There are dozens of other problems in the way the US education system works which I've talked about before: teaching reading the wrong way; stupid woke classes in fake-math rather than real math; the lack of a fixed, defined curriculum; the pathological avoidance of teaching content. Many of these issues are magnified at the lower socio-economic classes. The failures in teaching reading, for example, can be offset among those in the middle-class if you're engaged in reading at home with involved parents and access to books. In poorer households with parents - or indeed, single-parents - who are time-poor and where books might not be as plentiful, the deficiencies of the education system aren't as likely to be mitigated at home.
So the problem often isn't an issue of race but of poverty. People pay attention to it as it affects race, but that misses the rest of the forest.
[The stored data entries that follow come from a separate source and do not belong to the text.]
(** Room for one more range, if there is memory. *)
Lemma room_ok {B} (k : option (list (option range)) → M B) c l (Q : B → maps → Prop) s : lists c l → (0 < length (r_ranges c))%nat →
  (∀ b al, ¬ no_room s c → stands b l → (length l < length b)%nat → wp (k (Some b)) Q (set_m_allocs al s)) → (∀ al, no_room s c → wp (k None) Q (set_m_allocs al s)) →
  wp (b <- (if (r_count c =? length (r_ranges c))%nat then ok <- m_malloc; ret (if ok then Some (grow (r_ranges c) (length (r_ranges c) * 2)) else None) else ret (Some (r_ranges c))); k b) Q s.
Proof.
  intros [Hn Hb] H0 Hk Hno. apply wp_bind. destruct (Nat.eqb_spec (r_count c) (length (r_ranges c))) as [E|E].
  - assert (∀ al, ¬ no_room s c → wp (k (Some (grow (r_ranges c) (length (r_ranges c) * 2)))) Q (set_m_allocs al s)) as Hg
      by (intros al ?; apply Hk; [done|by apply stands_grow|rewrite grow_length by lia; lia]).
    apply wp_bind. unfold m_malloc. apply wp_bind, wp_get. destruct (m_allocs s) as [|ok al] eqn:Ea.
    + apply wp_ret, wp_ret. replace s with (set_m_allocs [] s) by (destruct s; simpl in *; by subst). apply Hg.
      intros [_ Hh]. by rewrite Ea in Hh.
    + apply wp_bind, wp_modify, wp_ret, wp_ret. destruct ok; [apply Hg; intros [_ Hh]; by rewrite Ea in Hh|].
      apply Hno. split; [done|]. by rewrite Ea.
  - apply wp_ret. replace s with (set_m_allocs (m_allocs s) s) by (by destruct s). apply Hk; [by intros [? _]|done|].
    apply stands_length in Hb. lia.
Qed.
(* ===== verification/MapAddrInv.v ===== *)
(** * The free addresses of images as a list

    The arrays of free address ranges of server/mapping.c stand for lists, from the
    highest range to the lowest; [assign_map_address] cuts a block from the end
    of the first range that is large enough and [free_map_addr] puts one back.
    Then the loops and the invariant of the address ranges. *)

From stdpp Require Import base list gmap fin_maps.
From S2P Require Import Prelude MemRange MemRangeSpecs.

Open Scope Z_scope.
Open Scope server_scope.

(** ** Lists of blocks *)

(** A block is its base and its size. *)
Notation block := (Z * Z)%type (only parsing).

(** Blocks in falling order with gaps between them, before [hi]; some may be empty. *)
Fixpoint below (hi : Z) (l : list block) : Prop :=
  match l with [] => True | x :: l => 0 <= fst x ∧ 0 <= snd x ∧ fst x + snd x < hi ∧ below (fst x) l end.

Definition in_block (p : Z) (x : block) : Prop := fst x <= p < fst x + snd x.
Definition free_at (p : Z) (l : list block) : Prop := ∃ x, x ∈ l ∧ in_block p x.
Definition clear_of (b x : block) : Prop := fst b + snd b <= fst x ∨ fst x + snd x <= fst b.
Definition inside (t x : block) : Prop := fst t <= fst x ∧ 0 <= snd x ∧ fst x + snd x <= fst t + snd t.
Definition aligned (x : block) : Prop := (65536 | fst x) ∧ (65536 | snd x).

Lemma free_at_nil p : free_at p [] ↔ False.
Proof. split; [|done]. by intros (x & ?%elem_of_nil & _). Qed.
Lemma free_at_cons p x l : free_at p (x :: l) ↔ in_block p x ∨ free_at p l.
Proof.
  split; [intros (q & [->|Hq]%elem_of_cons & H); [by left|right; by exists q]|]. intros [H|(q & Hq & H)]; [exists x|exists q]; (split; [|done]); [by left|by right].
Qed.
Lemma below_weaken hi hi' l : hi <= hi' → below hi l → below hi' l.
Proof. destruct l; simpl; [done|]. intros ? (? & ? & ? & ?). split_and!; [done|done|lia|done]. Qed.
Lemma below_free hi l p : below hi l → free_at p l → p < hi.
Proof.
  revert hi. induction l as [|x l IH]; intros hi; [by rewrite free_at_nil|]. rewrite free_at_cons. intros (? & ? & ? & H) [Hp|Hf]; [unfold in_block in Hp; lia|]. specialize (IH _ H Hf). lia.
Qed.

(** ** Putting a block back *)

Fixpoint give_back (l : list block) (base size : Z) : list block :=
  match l with
  | [] => [(base, size)]
  | x :: k =>
      if base + size <? fst x then x :: give_back k base size
      else if fst x + snd x <? base then (base, size) :: l
      else if fst x =? base + size then
        match k with
        | y :: k' => if fst y + snd y =? base then (fst y, snd y + (size + snd x)) :: k' else (base, snd x + size) :: k
        | [] => [(base, snd x + size)]
        end
      else (fst x, snd x + size) :: k
  end.
(* ===== verification/TimeoutThms.v ===== *)
(** * The timeout lists are sorted, and timeouts come when they are due

    The order of the lists, then removing, expiring and calling their users. *)

From Stdlib Require Import Sorted.
From stdpp Require Import base list gmap fin_maps sorting.
From S2P Require Import Prelude Timeout.

Open Scope Z_scope.
Open Scope server_scope.

(** ** The invariant *)

Definition when_of (m : gmap tid timeout_user) (u : tid) : Z := default 0 (tu_when <$> m !! u).

Definition ordered (R : Z → Z → Prop) (m : gmap tid timeout_user) (l : list tid) : Prop := StronglySorted (λ u v, R (when_of m u) (when_of m v)) l.

Definition queued (s : timeouts) : list tid := abs_timeout_list s ++ rel_timeout_list s ++ expired_list s.

(** The smallest time of the monotonic clock for which the rounding to milliseconds
    does not overflow.  The code does not check that relative timeouts are so small: that
    they are is part of the invariant, and a condition on the users that are added. *)
Definition REL_MIN : Z := -9223372036854765808.

(** The state while the callback of the user [run] is called, or outside of callbacks. *)
Record timeout_inv (run : option tid) (s : timeouts) : Prop := {
  ti_users : ∀ u, is_Some (t_users s !! u) ↔ u ∈ queued s ∨ run = Some u;
  ti_nodup : NoDup (queued s);
  ti_run : ∀ u, run = Some u → u ∉ queued s;
  ti_next : ∀ u, is_Some (t_users s !! u) → (u < t_next s)%positive;
  ti_abs : ordered Z.le (t_users s) (abs_timeout_list s) ∧ ∀ u, u ∈ abs_timeout_list s → 0 < when_of (t_users s) u <= 9223372036854775807;
  ti_rel : ordered Z.ge (t_users s) (rel_timeout_list s) ∧ ∀ u, u ∈ rel_timeout_list s → REL_MIN <= when_of (t_users s) u <= 0;
  ti_times : 9999 <= current_time s <= 9223372036854775807 ∧ 0 <= monotonic_time s <= 4611686018427387904;
}.

(** ** Sorted lists *)

Section ordered.
Context (R : Z → Z → Prop).

Lemma ordered_ext m m' l : (∀ u, u ∈ l → m' !! u = m !! u) → ordered R m l → ordered R m' l.
Proof.
  intros He H. unfold ordered in *. induction H as [|u l H IH Hu]; constructor; [apply IH; intros v Hv; apply He; by right|]. apply Forall_forall. intros v Hv. rewrite Forall_forall in Hu. specialize (Hu v Hv).
  unfold when_of in *. rewrite !He; [done|by right|by left].
Qed.

Lemma ordered_filter m P `{∀ u : tid, Decision (P u)} l : ordered R m l → ordered R m (filter P l).
Proof.
  intros H'. unfold ordered in *. induction H' as [|u l Hl IH Hu]; [constructor|]. rewrite filter_cons. case_decide; [|done]. constructor; [done|]. apply Forall_forall. intros v [_ Hv]%list_elem_of_filter. rewrite Forall_forall in Hu. auto.
Qed.

Lemma ordered_app m l k : ordered R m (l ++ k) → ordered R m l ∧ ordered R m k ∧ ∀ u v, u ∈ l → v ∈ k → R (when_of m u) (when_of m v).
Proof.
  unfold ordered. induction l as [|x l IH]; intros H; simpl in *; [split; [constructor|]; split; [done|]; by intros u v ?%elem_of_nil|].
  apply StronglySorted_inv in H as [H Hx]. destruct (IH H) as (H1 & H2 & H3). rewrite Forall_app in Hx. destruct Hx as [Hx1 Hx2]. split; [by constructor|]. split; [done|]. intros u v [->|Hu]%elem_of_cons Hv; [by rewrite Forall_forall in Hx2; apply Hx2|by apply H3].
Qed.

Lemma ordered_insert m l k u : (∀ a b c, R a b → R b c → R a c) → ordered R m (l ++ k) → (∀ v, v ∈ l → R (when_of m v) (when_of m u)) →
  (match k with [] => True | v :: _ => R (when_of m u) (when_of m v) end) → ordered R m (l ++ u :: k).
Proof.
  intros HR H Hl Hk. destruct (ordered_app m l k H) as (H1 & H2 & H3). assert (ordered R m (u :: k)) as Hc.
  { constructor; [done|]. destruct k as [|v k]; [constructor|]. apply StronglySorted_inv in H2 as [_ H2]. constructor; [done|]. eapply Forall_impl; [exact H2|]. intros w Hw. by eapply HR. }
  clear H H2 Hk. unfold ordered in *. induction l as [|x l IH]; [done|]. simpl. apply StronglySorted_inv in H1 as [H1 Hx]. constructor.
  - apply IH; [|done|]; [intros v Hv; apply Hl; by right|intros v w Hv Hw; apply H3; [by right|done]].
  - apply Forall_app. split; [done|]. constructor; [apply Hl; by left|]. apply Forall_forall. intros w Hw. apply H3; [by left|done].
Qed.
End ordered.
Remember the Harvard academic decile rankings table I posted earlier? It comes from an article by Ian Rowe titled "Is It Time to Replace Race with Class in Affirmative Action?" It makes, obviously, the case that assistance should be applied at the level of socioeconomics, not race. The idea that middle and upper-class black people - and yes, most black Americans are middle-class - need assistance, while poor whites, such as the Appalachian areas, do not and are "privileged," is pretty perverted. It assumes black people are incapable, while also redirecting help from people who would benefit from it, simply because they're white. It makes gross assumptions about everyone, while helping very few. If you help poor people, you'll help poor black people as well. Which is what the left used to be about. Remember those days?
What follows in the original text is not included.